**What you will do:**
Run through the records and, wherever a line holds the word "Hbody", return that line.

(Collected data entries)
(* ===== verification/PullTyped.v ===== *)
(** * The prepared statement of a pull is used as it was declared

    [well_typed] is the check that a server does on the use of prepared
    statements: a name is declared once, with a number of parameters, and used
    after that with as many values.  The property is that what a pull sends
    passes it. *)
From S2P Require Import Prelude Numbers StringUtils NullableValue Configuration Job.
From S2P Require Import LibPQ Connection Transaction PostGis Requests Gdal FieldConversion PullSource.
From S2P Require Import Pull PullSpec.

(** ** The check

    [env] has the declared names and their numbers of parameters; a [Prepare]
    that failed declares nothing. *)
Fixpoint well_typed (env : gmap string nat) (l : list (request * bool)) : Prop :=
  match l with
  | [] => True
  | (Prepare stmtName _ n, ok) :: l' =>
    env !! stmtName = None /\ well_typed (if ok : bool then <[stmtName := n]> env else env) l'
  | (ExecPrepared stmtName vs, _) :: l' => env !! stmtName = Some (length vs) /\ well_typed env l'
  | _ :: l' => well_typed env l'
  end.

(** Requests that do not concern a prepared statement. *)
Definition prepares (r : request) : bool :=
  match r with Prepare _ _ _ | ExecPrepared _ _ => true | _ => false end.
Abbreviation plain := (fun r => prepares r = false).

(** Requests that use at most the statement [name], with [n] values. *)
Definition uses (name : string) (n : nat) (r : request) : Prop :=
  match r with
  | Prepare _ _ _ => False
  | ExecPrepared stmtName vs => stmtName = name /\ length vs = n
  | _ => True
  end.

#[export] Instance plain_ordinary : Ordinary plain.
Proof. by intros []. Qed.

Lemma plain_uses name n r : plain r -> uses name n r.
Proof. by destruct r. Qed.

Lemma well_typed_plain env l1 l2 :
  Forall plain l1.*1 -> well_typed env l2 -> well_typed env (l1 ++ l2).
Proof.
  induction l1 as [|[[] ok] l1 IH]; cbn; [done|..]; intros [? ?]%Forall_cons ?; try done; auto.
Qed.

Lemma well_typed_uses name n env l :
  env !! name = Some n -> Forall (uses name n) l.*1 -> well_typed env l.
Proof.
  intros He. induction l as [|[[] ok] l IH]; cbn; [done|..]; intros [Hu ?]%Forall_cons; try done; auto.
  destruct Hu as [-> Hn]. rewrite Hn. auto.
Qed.

Section Typed.
Context {PQ : LibPQ} {GD : Gdal} (have_pq : bool).

Abbreviation sends P := (keeps (sends_le P) (fun _ => True) True).

(** ** What a call adds after requests that are plain *)
Definition after_plain {A} (Q : list (request * bool) -> result A -> Prop) (t : Transaction)
  (r : result A) (t' : Transaction) : Prop :=
  exists pre new, sent (connection t') = sent (connection t) ++ pre ++ new /\ Forall plain pre.*1 /\ Q new r.

Lemma after_plain_bind {A B} (m : M Transaction A) (k : A -> M Transaction B) Q t :
  sends plain m -> (forall e, Q [] (Throw e)) -> Q [] Terminated ->
  (forall a t1, wp (k a) (after_plain Q t1) t1) ->
  wp (m ≫= k) (after_plain Q t) t.
Proof.
  intros Hm He Ht Hk. apply wp_bind. eapply wp_mono; [apply Hm|].
  intros r t1 [(new & more & Hs & Hp & _) _].
  destruct r as [a|e|]; cbn [seq_post];
    [|exists new, []; rewrite app_nil_r; by auto..].
  eapply wp_mono; [apply Hk|]. intros r t2 (pre & new2 & Hs2 & Hp2 & HQ). exists (new ++ pre), new2.
  rewrite Hs2, Hs, fmap_app, !app_assoc. repeat split; [by apply Forall_app|done].
Qed.

(** ** The preparation declares the insert *)
Definition declares {A} (name : string) (n : A -> nat) (new : list (request * bool)) (r : result A) : Prop :=
  match r with
  | Ret a => exists sql, new = [(Prepare name sql (n a), true)]
  | _ => new = [] \/ exists sql k ok, new = [(Prepare name sql k, ok)]
  end.

Lemma prepare_declares name sql n t :
  wp (prepare name sql n) (after_plain (declares (c_str name) (fun _ => n)) t) t.
Proof.
  unfold prepare. pose proof (checked_spec (Prepare (c_str name) (c_str sql) n) t) as Hc.
  unfold wp, mbind, M_bind in *. destruct (on_connection _ t) as [[r|e|] t1];
    [destruct (checkResult r t1) as [[r'|e|] t2]|..];
    destruct Hc as [_ (new & Hs & Hn & Hok & _) _ _ _]; cbn in *; exists [], new;
    (split; [exact Hs|]); (split; [constructor|]); unfold declares; [naive_solver|..];
    destruct Hn as [->| ->]; eauto 6.
Qed.

Lemma prepare_insert_declares name temp columns values t :
  wp (prepare_insert have_pq name temp columns values)
    (after_plain (declares (c_str name) (fun _ => length columns)) t) t.
Proof.
  unfold prepare_insert, declares.
  apply after_plain_bind; [by eauto with keeps|auto..|]. intros q t1.
  apply after_plain_bind; [by eauto with keeps|auto..|]. intros qs t2. apply prepare_declares.
Qed.

Lemma prepare_pull_declares src layer n temp name t :
  wp (prepare_pull have_pq src layer n temp name)
    (after_plain (declares (c_str name) (fun r => length (insertColumns r.2))) t) t.
Proof.
  unfold prepare_pull, declares.
  apply after_plain_bind; [by apply exec_sends|auto..|]. intros _ t1.
  apply after_plain_bind; [by eauto with keeps|auto..|]. intros v t2.
  apply after_plain_bind; [by eauto with keeps|auto..|]. intros _ t3.
  apply after_plain_bind; [by eauto with keeps|auto..|]. intros tf t4.
  apply after_plain_bind; [apply lift_sends|auto..|]. intros cols t5.
  apply after_plain_bind; [unfold column_srid; keeps_steps|auto..|]. intros srid t6.
  apply after_plain_bind; [apply lift_sends|auto..|]. intros vs t7.
  apply wp_bind. eapply wp_mono; [apply prepare_insert_declares|]. by intros [].
Qed.

(** ** The features use it *)
Lemma feature_values_length src tf np f columns vs :
  feature_values src tf np f columns = Ret vs -> length vs = length columns.
Proof.
  revert vs. induction columns as [|c l IH]; intros vs; cbn [feature_values]; [by intros [= <-]|].
  destruct (feature_value src tf np f c) as [v|e|]; [|done..].
  cbn. destruct (feature_values src tf np f l) as [vs'|e|]; [|done..]. intros [= <-]. cbn. by rewrite IH.
Qed.

Lemma insert_feature_uses ig name vs ni :
  sends (uses (c_str name) (length vs)) (insert_feature ig name vs ni).
Proof.
  assert (He : sends (uses (c_str name) (length vs)) (execPrepared name vs)).
  { apply execPrepared_sends. split; [done|]. apply length_fmap. }
  assert (Hx : forall sql, sends (uses (c_str name) (length vs)) (exec sql)) by (intros sql; by apply exec_sends).
  unfold insert_feature. destruct ig; [|keeps_steps].
  apply (keeps_try_catch _ _ _ (fun _ => True)); [keeps_steps|]. intros e _. keeps_steps.
Qed.

Lemma insert_features_uses src tf ig name columns l np ni :
  sends (uses (c_str name) (length columns)) (insert_features src tf ig name columns l np ni).
Proof.
  revert np ni. induction l as [|f l IH]; intros np ni; cbn [insert_features]; [apply keeps_ret, _|].
  destruct (feature_values src tf np f columns) as [vs|e|] eqn:Hvs; [|exact (lift_sends _ _)..].
  rewrite <- (feature_values_length _ _ _ _ _ _ Hvs).
  apply (keeps_bind _ _ _ (insert_feature ig name vs ni)); [apply insert_feature_uses|]. intros ni'.
  rewrite (feature_values_length _ _ _ _ _ _ Hvs). apply IH.
Qed.

(** ** The statements on the tables are plain *)
#[local] Hint Resolve update_target_keeps insert_all_keeps insert_missing_keeps delete_removed_keeps : keeps.

Lemma update_part_plain layer allow tf v temp cols :
  sends plain (if bulk_mode layer then bulk_update have_pq layer temp cols
               else default_update have_pq layer allow tf v temp cols).
Proof.
  destruct (bulk_mode layer).
  - unfold bulk_update, bulk_delete. keeps_steps.
  - unfold default_update. keeps_steps.
Qed.

(** ** The whole transaction *)
Definition adds_typed (l l' : list (request * bool)) : Prop := exists new, l' = l ++ new /\ well_typed ∅ new.

Lemma pull_body_typed src layer allow now j t :
  wp (pull_body have_pq src layer allow now)
    (fun _ s' => adds_typed (sent (connection t)) (sent (connection s'.2))) (j, t).
Proof.
  unfold pull_body. apply wp_bind. unfold get_job at 1, gets, wp at 1. cbn [seq_post fst].
  apply wp_bind. unfold wp at 1, on_transaction at 1.
  pose proof (prepare_pull_declares src layer (layerName j) (cat ["batyr_"; id j]) (cat ["batyr_insert"; id j]) t) as Hp.
  unfold wp in Hp. destruct (prepare_pull _ _ _ _ _ _ t) as [r t1].
  destruct Hp as (pre & new & Hs & Hpre & Hd). destruct r as [[[v tf] cols]|e|]; cbn [seq_post declares] in *.
  - destruct Hd as [sql ->]. set (N := c_str _) in *. set (k := length _) in *.
    eapply wp_mono with (Q := fun _ s' => sends_body_le (uses N k) (j, t1) s').
    + match goal with |- wp ?m _ _ => assert (Hk : keeps (sends_body_le (uses N k)) (fun _ => True) True m) end.
      { assert (HR : PreOrder (@sends_body_le _ (uses N k) Job)) by apply sends_body_le_preorder.
        apply keeps_bind; [exact HR|apply on_transaction_sends, insert_features_uses|]. intros [np ni].
        apply keeps_bind; [exact HR|apply (on_job_keeps (sends_le _))|]. intros _.
        apply keeps_bind; [exact HR|apply on_transaction_sends, (sends_weaken plain _ _ (plain_uses N k)), update_part_plain|].
        intros ch. apply keeps_bind; [exact HR|apply (on_job_keeps (sends_le _))|]. intros _.
        apply (on_job_keeps (sends_le _)). }
      eapply wp_mono; [apply Hk|]. by intros ? ? [? _].
    + intros _ s' (new & more & Hs' & Hu & _). cbn [snd] in Hs'. exists (pre ++ (Prepare N sql k, true) :: new).
      rewrite Hs', Hs, <- !app_assoc. split; [done|]. apply well_typed_plain; [done|]. split; [done|].
      by apply (well_typed_uses N k); [apply lookup_insert_eq|].
  - exists (pre ++ new). split; [done|]. apply well_typed_plain; [done|]. by destruct Hd as [->|(? & ? & ? & ->)].
  - exists (pre ++ new). split; [done|]. apply well_typed_plain; [done|]. by destruct Hd as [->|(? & ? & ? & ->)].
Qed.

Lemma well_typed_then_plain env l1 l2 : well_typed env l1 -> Forall plain l2.*1 -> well_typed env (l1 ++ l2).
Proof.
  intros H1 H2. revert env H1. induction l1 as [|[[] ok] l1 IH]; intros env; cbn; [|naive_solver..].
  intros _. rewrite <- (app_nil_r l2). by apply well_typed_plain.
Qed.

Lemma with_transaction_typed {X A} (body : M (X * Transaction) A) x c r x' c' :
  (forall t, wp body (fun _ s' => adds_typed (sent (connection t)) (sent (connection s'.2))) (x, t)) ->
  with_transaction body (x, c) = (r, (x', c')) -> adds_typed (sent c) (sent c').
Proof.
  intros Hbody. unfold with_transaction, Transaction_new.
  pose proof (exec_sends plain "begin;" eq_refl (mkTransaction c [] false)) as H0. unfold wp in H0.
  destruct (exec "begin;" _) as [r1 t1]. destruct H0 as [H0 _].
  apply sends_sent_all in H0 as (n1 & S1 & P1). cbn in S1.
  assert (H1 : adds_typed (sent c) (sent (connection t1))).
  { exists n1. split; [done|]. rewrite <- (app_nil_r n1). by apply well_typed_plain. }
  destruct r1 as [a|e|]; [|by intros [= <- <- <-]..].
  specialize (Hbody t1). unfold wp in Hbody. destruct (body (x, t1)) as [r2 [x2 t2]].
  destruct Hbody as (n2 & S2 & T2). cbn in S2.
  assert (H2 : adds_typed (sent c) (sent (connection t2))).
  { exists (n1 ++ n2). rewrite S2, S1, app_assoc. split; [done|]. by apply well_typed_plain. }
  assert (H3 : adds_typed (sent c) (sent (connection (Transaction_destroy t2).2))).
  { destruct (end_transaction_sends plain t2) as (n3 & S3 & P3); [done|done|by apply Forall_true|].
    destruct H2 as (n & Sn & Tn). exists (n ++ n3). rewrite S3, Sn, app_assoc. split; [done|].
    by apply well_typed_then_plain. }
  destruct r2 as [b|e|]; [..|by intros [= <- <- <-]];
    destruct (Transaction_destroy t2) as [[] t3]; by intros [= <- <- <-].
Qed.

(** ** Properties *)

(** [C8] The prepared insert is used as it was declared: in what a pull sends,
    whatever its outcome, a statement is declared at most once, no statement is
    executed that was not declared with success before, and every execution has
    exactly the number of values that the declaration gave. *)
Theorem pull_statements_typed configuration now job c r job' c' :
  pull have_pq configuration now (job, c) = (r, (job', c')) ->
  exists new, sent c' = sent c ++ new /\ well_typed ∅ new.
Proof.
  unfold pull, get_job, gets, lift, mbind, M_bind. cbn [fst].
  assert (Hnone : adds_typed (sent c) (sent c)) by (exists []; by rewrite app_nil_r).
  destruct (getLayer _ _) as [layer|e|]; [|by intros [= <- <- <-]..].
  destruct (open_source layer _) as [src|e|]; [|by intros [= <- <- <-]..].
  apply with_transaction_typed. intros t. apply pull_body_typed.
Qed.
End Typed.

Lemma pull_statements_typed_witness :
  exists new, sent (PullExample.run_connection false false false) = [] ++ new /\ well_typed ∅ new /\
    exists name vs, (ExecPrepared name vs, true) ∈ new /\ length vs = 2.
Proof.
  destruct (pull_statements_typed (PQ := PullExample.server false) (GD := PullExample.library) true
    (PullExample.configuration false false) 9 PullExample.job (PullExample.connection0 false)
    _ _ _ (PullExample.run_eq false false false)) as (new & Hs & Ht).
  exists new. split; [exact Hs|]. split; [exact Ht|].
  cbn [sent PullExample.connection0 app] in Hs. exists "batyr_insertabcd", [Some "7"; Some "oak"].
  split; [|reflexivity]. rewrite <- Hs. apply (proj1 (bool_decide_eq_true _)). vm_compute. reflexivity.
Defined.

**Output:**
  intros Hbody. unfold with_transaction, Transaction_new.
  specialize (Hbody t1). unfold wp in Hbody. destruct (body (x, t1)) as [r2 [x2 t2]].
  destruct Hbody as (n2 & S2 & T2). cbn in S2.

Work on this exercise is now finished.